Y entonces nos encontramos con que en el universo acontece el siguiente hecho: un ente, el hombre, se ve obligado, si quiere existir, a estar en otro ente, el mundo o la naturaleza. Ahora bien: ese estar el uno en el otro —el hombre en el mundo— podía adoptar uno de estos tres carices:

1.º Que la naturaleza ofreciese al hombre para su estancia en ella puras facilidades. Esto querría decir que el ser del hombre y del mundo coincidían plenamente o, lo que es igual, que el hombre era un ser natural. Así acontece con la piedra, con la planta, probablemente con el animal. Si así fuese, el hombre carecería de necesidades, no echaría de menos nada, no sería menesteroso. Sus deseos no se diferenciarían de la satisfacción de esos mismos deseos. No desearía sino lo que hay en el mundo tal y como lo hay, o viceversa, lo que él desease lo habría ipso facto, como en el cuento de la varita de las virtudes. Un ente así no podría sentir el mundo como algo distinto de él, puesto que no le ofrecería resistencia. Andar por el mundo sería igual que andar por dentro de sí mismo.

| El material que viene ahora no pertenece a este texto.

(** without a stored credential, the answer mentions a token *)
Lemma refresh_no_credential :
  zoom_tokens w = None \/ ~ up (tail (tail (faults w))) ->
  let out := RefreshToken.serve P A resp_status now req w in
  out.1 = refusal 401 "No token record found in DB"
  /\ tables_kept w out.2 /\ http_calls out.2 = http_calls w.
Proof.
  intros Hnone out.
  destruct admin_passes as (w' & Hrun & Hkept & Hquiet & Hfaults).
  assert (Hout : out = RefreshToken.serve P A resp_status now req w) by reflexivity.
  clearbody out. unfold RefreshToken.serve in Hout. rewrite not_options in Hout by assumption.
  unfold try_catch, RefreshToken.handle in Hout. unfold bind at 1 in Hout.
  rewrite Hrun, Hid, Hsecret in Hout.
  change (default EmptyString (Some clientId)) with clientId in Hout.
  change (default EmptyString (Some clientSecret)) with clientSecret in Hout.
  rewrite (is_empty_false _ Hid_ne), (is_empty_false _ Hsecret_ne) in Hout.
  cbn [orb] in Hout. unfold bind at 1 in Hout. unfold Store.select_tokens in Hout.
  assert (Hrow : zoom_tokens w' = zoom_tokens w) by apply Hkept.
  destruct (up_dec (faults w')) as [Hup2 | Hdown2].
  - rewrite db_up in Hout by exact Hup2. cbn [zoom_tokens with_faults] in Hout.
    destruct Hnone as [Hnone | Hdown]; [| by rewrite <- Hfaults in Hdown].
    rewrite Hrow, Hnone in Hout.
    assert (Hres : out = (refusal 401 "No token record found in DB",
                          logged "error"
                            (with_trace
                               (fun t => t ++ [DbCall "zoom_tokens" "select" false])
                               (with_faults (tail (faults w')) w'))))
      by (rewrite Hout; reflexivity).
    clear Hout. subst out. cbn [fst snd].
    split; [reflexivity |]. unfold logged. rewrite http_calls_console, http_calls_db.
    split; [exact Hkept | exact Hquiet].
  - rewrite db_down in Hout by exact Hdown2.
    assert (Hres : out = (refusal 401 "No token record found in DB",
                          logged "error"
                            (with_trace
                               (fun t => t ++ [DbCall "zoom_tokens" "select" false])
                               (with_faults (tail (faults w')) w'))))
      by (rewrite Hout; reflexivity).
    clear Hout. subst out. cbn [fst snd].
    split; [reflexivity |]. unfold logged. rewrite http_calls_console, http_calls_db.
    split; [exact Hkept | exact Hquiet].
Qed.

Hypothesis Hup2 : up (tail (tail (faults w))).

2.º Pero podría ocurrir lo inverso. Que el mundo no ofreciese al hombre sino puras dificultades o, lo que es igual, que el ser del hombre y el del mundo fuesen totalmente antagónicos. En este caso, el hombre no podría alojarse en el mundo, no podría estar en él ni una fracción de segundo. Eso que llamamos vida humana no existiría y, por lo tanto, tampoco la técnica.

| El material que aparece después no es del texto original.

(** Line 135: the list printed is read from [r], the rows of the
    discovery query. *)
Definition multiple_items_line (e : env) (item citation : string) : string :=
  "Item " +:+ item +:+ ": Found multiple items with legal citation "
  +:+ citation +:+ ": "
  +:+ join ", " ((fun bound => item_id (b_item bound)) <$> discovery e)
  +:+ ".".

(** Lines 129 to 139. *)
Fixpoint link_citations (e : env) (item : string)
         (refs : list (list wd_datum)) (citations : citation_map)
         (statements : list WDItemID) : M (list WDItemID) :=
  match citations with
  | [] => mret statements
  | (citation, pages) :: rest =>
      targets ← query_legal_citation e citation;
      match targets with
      | [] =>
          print (no_item_line item citation);;
          link_citations e item refs rest statements
      | [target] =>
          link_citations e item refs rest
            (statements ++ [cites_statement target refs pages])
      | _ :: _ :: _ =>
          print (multiple_items_line e item citation);;
          link_citations e item refs rest statements
      end
  end.

(** Lines 140 to 146. *)
Definition write_statements (e : env) (item : string)
           (statements : list WDItemID) : M unit :=
  match statements with
  | [] => mret tt
  | _ :: _ =>
      if write e item statements
      then fun st => (Ok tt, add_edit item statements st)
      else print ("Error when editing item " +:+ item);;
           raise (WriteError item)
  end.

(** The body of the loop over the rows (lines 95 to 146). *)
Definition process_decision (e : env) (b : binding) : M unit :=
  let item := item_id (b_item b) in
  let pdf := b_url b in
  refs ← build_refs e b;
  match requests_get e pdf with
  | None => print ("Error when fetching file for item " +:+ item)
  | Some content =>
      match extract_text e content with
      | None => print ("Error when parsing file for item " +:+ item)
      | Some text =>
          let citations := aggregate (citations_of_text text) in
          statements ← link_citations e item refs citations [];
          write_statements e item statements
      end
  end.

Fixpoint run_loop (e : env) (bs : list binding) : M unit :=
  match bs with
  | [] => mret tt
  | b :: rest => process_decision e b;; run_loop e rest
  end.

Definition run (e : env) : result unit * state :=
  run_loop e (discovery e) initial.

(** The pages one step of the aggregation adds for key [k]. *)
Definition new_pages (k : string) (c : citation) : gset string :=
  match c with
  | (k', Some p) =>
      if decide (k' = k ∧ p ≠ EmptyString) then {[p]} else ∅
  | (_, None) => ∅
  end.

(** ** What a pattern matches

    [mt r m c]: the pattern [r] matches exactly the characters [m], its
    groups capturing [c] (latest first). *)
Inductive mt : regex → list ascii → caps → Prop :=
  | mt_eps : mt Eps [] []
  | mt_chr p a : p a = true → mt (Chr p) [a] []
  | mt_seq r1 r2 m1 m2 c1 c2 :
      mt r1 m1 c1 → mt r2 m2 c2 → mt (Seq r1 r2) (m1 ++ m2) (c2 ++ c1)
  | mt_alt_l r1 r2 m c : mt r1 m c → mt (Alt r1 r2) m c
  | mt_alt_r r1 r2 m c : mt r2 m c → mt (Alt r1 r2) m c
  | mt_star_nil r : mt (Star r) [] []
  | mt_star_cons r m1 m2 c1 c2 :
      mt r m1 c1 → mt (Star r) m2 c2 → mt (Star r) (m1 ++ m2) (c2 ++ c1)
  | mt_group n r m c : mt r m c → mt (Group n r) m ((n, m) :: c).

(** The numbers of the groups of a pattern. *)
Fixpoint group_ids (r : regex) : list nat :=
  match r with
  | Eps | Chr _ => []
  | Seq r1 r2 | Alt r1 r2 => group_ids r1 ++ group_ids r2
  | Star r1 => group_ids r1
  | Group n r1 => n :: group_ids r1
  end.

(** The character tests of a pattern that matches character by
    character, [None] for any other pattern. *)
Fixpoint fixed (r : regex) : option (list (ascii → bool)) :=
  match r with
  | Eps => Some []
  | Chr p => Some [p]
  | Seq r1 r2 =>
      match fixed r1, fixed r2 with
      | Some p1, Some p2 => Some (p1 ++ p2)
      | _, _ => None
      end
  | Group _ r1 => fixed r1
  | Alt _ _ | Star _ => None
  end.

(** Character tests that the first characters of every match pass. *)
Fixpoint prefix_tests (r : regex) : list (ascii → bool) :=
  match r with
  | Chr p => [p]
  | Seq r1 r2 =>
      match fixed r1 with
      | Some p1 => p1 ++ prefix_tests r2
      | None => prefix_tests r1
      end
  | Group _ r1 => prefix_tests r1
  | Eps | Alt _ _ | Star _ => []
  end.

(** Whether some character test of the pattern accepts [a]. *)
Fixpoint accepts (r : regex) (a : ascii) : bool :=
  match r with
  | Eps => false
  | Chr p => p a
  | Seq r1 r2 | Alt r1 r2 => accepts r1 a || accepts r2 a
  | Star r1 | Group _ r1 => accepts r1 a
  end.

(** What the loop over the matches uses of a match found at a keyword:
    the pair it yields and the number of characters it passes over. *)
Definition yield_of (cite : re_match → citation) (m : option re_match)
  : option (citation * nat) :=
  (λ m, (cite m, length (group0 m))) <$> m.

(** Whether a text starts with a decimal digit. *)
Definition starts_with_digit (s : string) : bool :=
  match chars s with
  | a :: _ => is_digit a
  | [] => false
  end.

(** Whether a pattern matches the empty text. *)
Fixpoint nullable (r : regex) : bool :=
  match r with
  | Eps | Star _ => true
  | Chr _ => false
  | Seq r1 r2 => nullable r1 && nullable r2
  | Alt r1 r2 => nullable r1 || nullable r2
  | Group _ r1 => nullable r1
  end.

(** Whether no group of a pattern can capture the empty text. *)
Fixpoint groups_nonempty (r : regex) : bool :=
  match r with
  | Eps | Chr _ => true
  | Seq r1 r2 | Alt r1 r2 => groups_nonempty r1 && groups_nonempty r2
  | Star r1 => groups_nonempty r1
  | Group _ r1 => negb (nullable r1) && groups_nonempty r1
  end.

(** ** Reference notions for the properties *)

(** The answer of the knowledge base for a citation, as item ids:
    what [query_legal_citation] computes without its cache. *)
Definition resolve (e : env) (k : string) : option (list string) :=
  (λ rows : list string, item_id <$> rows)
    <$> execute_sparql_query e (citation_query k).

(** The statements one aggregated citation contributes. *)
Definition link_for (e : env) (refs : list (list wd_datum))
           (kp : string * gset string) : list WDItemID :=
  match resolve e kp.1 with
  | Some [target] => [cites_statement target refs kp.2]
  | _ => []
  end.

(** Every cached result is the answer of the knowledge base. *)
Definition cache_ok (e : env) (c : list (string * list string)) : Prop :=
  ∀ k v, cache_get k c = Some v → resolve e k = Some v.

(** ** Reference notions for the cache *)

(** The cached function for a cache of [n] entries. *)
Definition cached_query (n : nat) (e : env) : string → M (list string) :=
  lru_cache n (query_legal_citation_body e).

(** A sequence of calls, one key after the other. *)
Fixpoint calls (f : string → M (list string)) (ks : list string)
  : M (list (list string)) :=
  match ks with
  | [] => mret []
  | k :: ks' => v ← f k; vs ← calls f ks'; mret (v :: vs)
  end.

(** Using [k] makes it the most recent of the keys [l]. *)
Definition touch (k : string) (l : list string) : list string :=
  k :: filter (λ x, x ≠ k) l.

(** The distinct keys of a history of uses, the most recently used
    first. *)
Definition mru_from (l ks : list string) : list string :=
  foldl (λ l k, touch k l) l ks.
Definition mru (ks : list string) : list string := mru_from [] ks.

(** The keys of a cache are distinct and at most [n]. *)
Definition cache_wf (n : nat) (c : list (string * list string)) : Prop :=
  NoDup c.*1 ∧ length c ≤ n.

(** The keys other than [k] among [ks], as a set. *)
Definition other_keys (k : string) (ks : list string) : gset string :=
  list_to_set (filter (λ x, x ≠ k) ks).

(** Distinct keys to fill a cache with: "SOU 1:1", "SOU 1:11", ... *)
Definition filler (i : nat) : string :=
  str (chars "SOU 1:" ++ replicate (S i) "1"%char).
Definition fillers (n : nat) : list string := filler <$> seq 0 n.

(** ** Sample runs *)

Module Sample.
(** A run over the given rows in which every document is fetched, the
    text of a document is [texts] of its URL, the knowledge base
    answers [kb] and an edit succeeds when [edits] says so. *)
Definition scenario (rows : list binding) (texts : string → option string)
           (kb : string → option (list string))
           (edits : string → bool) : env :=
  MkEnv rows (λ url, Some url) texts kb (λ item _, edits item)
        "+2021-03-01T00:00:00Z".

Definition entity (id : string) : string :=
  "http://www.wikidata.org/entity/" +:+ id.

Definition titled : binding :=
  MkBinding (entity "Q10") "https://court.example/a.pdf"
            "2020-05-04T00:00:00Z" (Some "NJA 2020 s. 1").

Definition untitled : binding :=
  MkBinding (entity "Q11") "https://court.example/b.pdf"
            "2020-06-09T00:00:00Z" None.

Definition texts (url : string) : option string :=
  if decide (url = "https://court.example/a.pdf")
  then Some "Se NJA 2019 s. 45 och prop. 2005/06:55 s. 12 samt SOU 2001:5."
  else Some "Jfr NJA 2019 s. 45.".

(** One item carries the NJA citation, two carry the bill, none the
    report. *)
Definition kb (q : string) : option (list string) :=
  if decide (q = citation_query "NJA 2019 s. 45") then Some [entity "Q123"]
  else if decide (q = citation_query "Prop. 2005/06:55")
       then Some [entity "Q1"; entity "Q2"]
       else Some [].

(** The knowledge base cannot be reached for the bill. *)
Definition kb_down (q : string) : option (list string) :=
  if decide (q = citation_query "Prop. 2005/06:55") then None else kb q.

Definition always (b : bool) : string → bool := λ _, b.

(** Both rows, every edit accepted. *)
Definition env_ok : env := scenario [titled; untitled] texts kb (always true).
(** The row without a title comes first. *)
Definition env_untitled_first : env :=
  scenario [untitled; titled] texts kb (always true).
(** The knowledge base is down for one citation of the first row. *)
Definition env_kb_down : env :=
  scenario [titled; untitled] texts kb_down (always true).

(** The citations of the first document, aggregated. *)
Definition cites_a : citation_map :=
  aggregate (citations_of_text
    "Se NJA 2019 s. 45 och prop. 2005/06:55 s. 12 samt SOU 2001:5.").
End Sample.

(** ** Further reference notions *)

(** A statement of the kind the script writes: a "cites" statement whose
    target is the one item the knowledge base gives for some citation,
    qualified by pages only. *)
Definition linked (e : env) (s : WDItemID) : Prop :=
  prop_nr s = "P2860"
  ∧ (∃ k, resolve e k = Some [value s])
  ∧ Forall (λ q, q = WDString (datum_value q) "P304" is_qualifier)
           (qualifiers s).

(** The item ids of the rows, in the order of the discovery query. *)
Definition row_items (bs : list binding) : list string :=
  (λ b, item_id (b_item b)) <$> bs.

(** The line printed for one aggregated citation: none when it resolves
    to one item. *)
Definition notice_for (e : env) (item : string) (kp : string * gset string)
  : list string :=
  match resolve e kp.1 with
  | Some [] => [no_item_line item kp.1]
  | Some (_ :: _ :: _) => [multiple_items_line e item kp.1]
  | _ => []
  end.

Module Outage.
(** No document can be fetched. *)
Definition env_offline : env :=
  MkEnv [Sample.titled; Sample.untitled] (λ _, None) Sample.texts Sample.kb
        (λ _ _, true) "+2021-03-01T00:00:00Z".
(** Every document is fetched, none can be read. *)
Definition env_unreadable : env :=
  Sample.scenario [Sample.titled; Sample.untitled] (λ _, None) Sample.kb
                  (Sample.always true).
End Outage.

(** The distinct elements of a list, each at the place of its first
    occurrence. *)
Fixpoint first_occurrences (l : list string) : list string :=
  match l with
  | [] => []
  | k :: l' => k :: filter (λ x, x ≠ k) (first_occurrences l')
  end.

(** The sub-patterns that the groups numbered [n] of a pattern enclose. *)
Fixpoint group_bodies (n : nat) (r : regex) : list regex :=
  match r with
  | Eps | Chr _ => []
  | Seq r1 r2 | Alt r1 r2 => group_bodies n r1 ++ group_bodies n r2
  | Star r1 => group_bodies n r1
  | Group m r1 => (if Nat.eqb m n then [r1] else []) ++ group_bodies n r1
  end.

(** Every run of whitespace replaced by one space; [in_run] tells that
    the character before was whitespace. *)
Fixpoint squeeze (in_run : bool) (l : list ascii) : list ascii :=
  match l with
  | [] => []
  | a :: l' =>
      if is_space a
      then if in_run then squeeze true l' else " "%char :: squeeze true l'
      else a :: squeeze false l'
  end.

(** The length of the run of whitespace a text starts with. *)
Fixpoint run_length (l : list ascii) : nat :=
  match l with
  | a :: l' => if is_space a then S (run_length l') else 0
  | [] => 0
  end.

Definition starts_with_space (l : list ascii) : bool :=
  match l with
  | a :: _ => is_space a
  | [] => false
  end.

(** The only whitespace of a text is the plain space, never two in a
    row. *)
Fixpoint single_spaced (l : list ascii) : bool :=
  match l with
  | [] => true
  | a :: l' =>
      (if is_space a then Ascii.eqb a " " && negb (starts_with_space l')
       else true)
      && single_spaced l'
  end.

(** The prefixes the keys of the five families start with. *)
Definition family_prefixes : list string :=
  ["NJA "; "Prop. "; "SOU "; "bet. "; "Mot. "].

3.º La tercera posibilidad es la que efectivamente se da: que el hombre, al tener que estar en el mundo, se encuentra con que éste es en derredor suyo una intrincada red, tanto de facilidades como, de dificultades. Apenas hay cosas en él que no sean en potencia lo uno o lo otro. La tierra es algo que le sostiene con su solidez y le permite tenderse para descansar o correr cuando tiene que huir. El que naufraga o se cae de un tejado se da bien cuenta de lo favorable que es esa cosa tan humilde por lo habitual que es la solidez de la tierra. Pero la tierra es también distancia; a lo mejor mucha tierra le separa de la fuente cuando está sediento, y a veces la tierra se empina; es una cuesta penosa que hay que subir. Este fenómeno radical, tal vez el más radical de todos —a saber: que nuestro existir consiste en estar rodeado tanto de facilidades como de dificultades—, da su especial carácter ontológico a la realidad que llamamos vida humana, al ser del hombre.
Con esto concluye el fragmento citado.